Leishmania protozoan parasites cause leishmaniasis, a disease with a range of clinical manifestations in humans, transmitted by sandfly bites. According to the World Health Organization, it is endemic in 88 countries and affects 12 million people worldwide, classified as one of the most neglected tropical diseases. Leishmaniasis control is puzzling, particularly in Brazil, where it has been spreading across the country, leading to an increase in the number of cases in urbanized areas. Drug options to treat patients are limited, with antimonials having remained as the first line of treatment for all forms of leishmaniasis for almost a century, even though they are toxic and require painful parenteral administration.

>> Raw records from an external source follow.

(** One command after the other: all of them in the same place. *)
Lemma acts_serial k l d0 tr0 d tr d' :
  Forall action_carried l -> Forall (fun a => action_key a = k) l -> serial_run d0 tr0 d ->
  (forall j, j <> k -> sys_locals d !! j = None) -> acts l d = Some (tr, d') -> serial_run d0 (tr0 ++ tr) d'.
Proof.
  revert tr0 d tr. induction l as [|a l IH]; intros tr0 d tr Hc Hk Hs Hj; cbn [acts].
  { intros [= <- <-]. by rewrite app_nil_r. }
  inversion Hc as [|? ? H1 H2]; subst. inversion Hk as [|? ? H3 H4]; subst.
  destruct (act a d) as [[label d1]|] eqn:Ha; [|done]. cbn [base.mbind option_bind].
  destruct (acts l d1) as [[tr1 d2]|] eqn:Hl; [|done]. cbn [base.mbind option_bind]. intros [= <- <-].
  assert (Hj1 : forall j, j <> action_key a -> sys_locals d1 !! j = None).
  { intros j Hne. destruct a as [k command|k env]; cbn [act action_key] in *.
    - destruct (sys_locals d !! k); [done|]. destruct (begin_local _ _); [|done]. injection Ha as <- <-. cbn [with_locals sys_locals].
      rewrite lookup_insert_ne by done. auto.
    - destruct (sys_locals d !! k) as [t|]; [|done]. cbn [base.mbind option_bind] in Ha.
      destruct (local_step env t (ctx d)) as [[c t'] l']. injection Ha as <- <-. cbn [with_locals sys_locals].
      destruct t' as [u|]; cbn [with_task]; [rewrite lookup_insert_ne by done|rewrite lookup_delete_ne by done]; auto. }
  change (label :: tr1) with ([label] ++ tr1)%list. rewrite app_assoc. apply (IH _ d1); try done.
  apply (serial_snoc d0 tr0 d); [done|by eapply act_step|]. intros i j x y Hi Hy _ _.
  destruct (decide (i = action_key a)) as [->|Hi']; [|by rewrite Hj1 in Hi].
  destruct (decide (j = action_key a)) as [->|Hj']; [done|by rewrite Hj1 in Hy].
Qed.

End System.

(** ** Witnesses *)

#[local] Instance plain_text {E} : Display E | 100 := fun _ => "error".

(** An installation whose registry lists peer 3. *)
Definition listing_three : Installation :=
  {| i_config := disk_with demo_config; i_key := Bytes (replicate 32 1); i_node_id := TextAbsent;
     i_peers := match to_vec (records (peers paired_runtime)) with Some b => ReadOk b | None => ReadError end;
     i_machines := NotFound |}.

Definition three_started := start_daemon (J := MetricSample) never never never unary_text parse_unary
  (Url := string) (Cert := Z) Some (fun _ => Some [1]) Some (fun _ => true) (fun _ => "")
  (fun _ => true) (fun _ => true) (fun _ => 5) (fun _ => "z") demo_start demo_paths listing_three.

Cysteine proteases (CP), trypanothione reductase (TR) and zinc finger (ZF) domains are essential proteins/enzymes for parasite survival and replication. Thus, they are significant molecular targets for drug design. One of the main challenges of medicinal inorganic chemistry is to create targeted therapies. In this context, we propose to bioconjugate peptides or nucleotides to the metallocompounds as a strategy for targeting. We envisage selecting one active chemotype (M-NHC) then modifying it by peptides or nucleotides conjugation, aiming to direct the compound to inhibit a specific target. The methodology consists in functionalizing the NHC with a carboxylate group for further coupling reaction amino-terminal groups. The small peptide/nucleotide sequences that specifically inhibit each one of the three proteins are described in the literature as discussed in the main project.